Lemma matchParam_isParam s key rest :
  matchParam s = Some (key, rest) → isParam s = true.
Proof.
  unfold matchParam. destruct s as [|c s]; [done |].
  case_decide as Hc; [| done]. subst c.
  destruct (spanWord s) as [[|k w] [|c' r]] eqn:Hs; try done.
  case_decide; [| done]. intros ?; simplify_eq.
  apply spanWord_spec in Hs as [-> Hw]. cbn [isParam].
  apply orb_true_iff. left. norm_app. cbn in Hw |- *.
  apply andb_true_iff in Hw as [Hk Hw].
  assert (bool_decide (k = "}"%char) && false = false) as -> by apply andb_false_r.
  assert (isLineTerminator k = false) as ->; [| by apply dotPlusClose_word].
  revert Hk. unfold isWordChar, isLineTerminator.
  destruct (nat_of_ascii k =? 10) eqn:H10; [apply Nat.eqb_eq in H10 as ->; done |].
  destruct (nat_of_ascii k =? 13) eqn:H13; [apply Nat.eqb_eq in H13 as ->; done |].
  done.
Qed.

(** Where [isParam] is false there is nothing to replace: the test in front
    of the replacement does not change the result. *)
Lemma replaceParams_not_isParam vars s : isParam s = false → replaceParams vars s = s.
Proof.
  induction s as [|c s IH]; intros Hs; [done |].
  rewrite replaceParams_step.
  destruct (matchParam (String c s)) as [[key rest]|] eqn:Hm.
  - apply matchParam_isParam in Hm. congruence.
  - cbn [isParam] in Hs. apply orb_false_iff in Hs as [_ Hs]. by rewrite IH.
Qed.

Lemma substituteParams_replaceParams vars s :
  substituteParams vars s = replaceParams vars s.
Proof.
  unfold substituteParams. destruct (isParam s) eqn:Hs; [done |].
  by rewrite replaceParams_not_isParam.
Qed.

Lemma substituteParams_app vars pre w post :
  isParamName w = true →
  substituteParams vars (pre +:+ "{" +:+ w +:+ "}" +:+ post) =
  substituteParams vars pre +:+ paramReplacer vars w +:+ substituteParams vars post.
Proof.
  intros Hw. rewrite !substituteParams_replaceParams.
  by apply (replaceParams_app_aux vars w post (String.length pre)).
Qed.

(** * Claims about the computed URL *)


Lemma paramReplacer_cases vars w :
  paramReplacer vars w
  = match vars !! w with
    | Some v => if decide (v = "") then "{" +:+ w +:+ "}" else v
    | None => default ("{" +:+ w +:+ "}") (inheritedMember w)
    end.
Proof.
  unfold paramReplacer, getProperty. destruct (vars !! w) as [v|].
  - cbn [jsTruthy]. by destruct (decide (v = "")).
  - by destruct (inheritedMember w).
Qed.



(** C7, as stated, fails: the URL composed from the base [/] and the
    resource [users] keeps two slashes that follow no colon. *)
Lemma leading_slashes_not_collapsed :
  ¬ doubleSlashOnlyAfterColon (joinPath ["/"; "users"]).
Proof.
  intros Hclaim. destruct (Hclaim "" "users") as [pre' Hpre]; [by vm_compute |].
  by destruct pre'.
Qed.

(** C7 (amended). The URL composer cuts every run of consecutive slashes
    down to one slash, except a run at the very beginning of the joined
    string or right after a colon, which is cut down to two: the two slashes
    of [://] are kept.  In particular the base [https://api.github.com] with
    the resources [/users/] and [octocat] gives
    [https://api.github.com/users/octocat]. *)
Theorem slash_runs_collapsed (segments : list string) :
  joinPath segments = collapseRuns 2 (String.concat "/" segments)
  ∧ joinPath ["https://api.github.com"; "/users/"; "octocat"]
    = "https://api.github.com/users/octocat"
  ∧ getComputedUrl scenarioD = Some (Some "https://api.github.com/users/octocat")
  ∧ joinPath ["//cdn.example.com"; "//v1///"; "x"] = "//cdn.example.com/v1/x"
  ∧ joinPath ["file:///tmp"; "x"] = "file://tmp/x".
Proof.
  split_and!; [| by vm_compute..].
  unfold joinPath. by eapply collapseSlashes_runs_aux.
Qed.

(** ** A binding to the empty string *)

Lemma forEachEdge_ext {S : Type} (call1 call2 : string → S → option (bool * S)) incoming :
  (∀ x st, call1 x st = call2 x st) →
  ∀ st, forEachEdge call1 incoming st = forEachEdge call2 incoming st.
Proof.
  intros Hext. induction incoming as [|e incoming IH]; intros st; cbn; [done |].
  rewrite Hext. destruct (call2 (source e) st) as [[[] st']|]; auto.
Qed.

Lemma paramReplacer_empty_binding vars name key :
  inheritedMember name = None →
  paramReplacer (<[name := ""]> vars) key = paramReplacer (delete name vars) key.
Proof.
  intros Hname. rewrite !paramReplacer_cases. destruct (decide (name = key)) as [<-|Hne].
  - by rewrite lookup_insert_eq, lookup_delete_eq, Hname.
  - by rewrite lookup_insert_ne, lookup_delete_ne.
Qed.

Lemma substituteParams_ext vars1 vars2 value :
  (∀ key, paramReplacer vars1 key = paramReplacer vars2 key) →
  substituteParams vars1 value = substituteParams vars2 value.
Proof.
  intros Hext. unfold substituteParams. destruct (isParam value); [| done].
  apply replaceAll_ext. intros s. unfold matchParamWith.
  destruct (matchParam s) as [[key rest]|]; [by rewrite Hext | done].
Qed.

*****

_WHAT TO WORK ON_
When the word "Hext" appears in a line of the listing, copy that line.

_SOLUTION_
  intros Hext. induction incoming as [|e incoming IH]; intros st; cbn; [done |].
  rewrite Hext. destruct (call2 (source e) st) as [[[] st']|]; auto.
  intros Hext. unfold substituteParams. destruct (isParam value); [| done].
  destruct (matchParam s) as [[key rest]|]; [by rewrite Hext | done].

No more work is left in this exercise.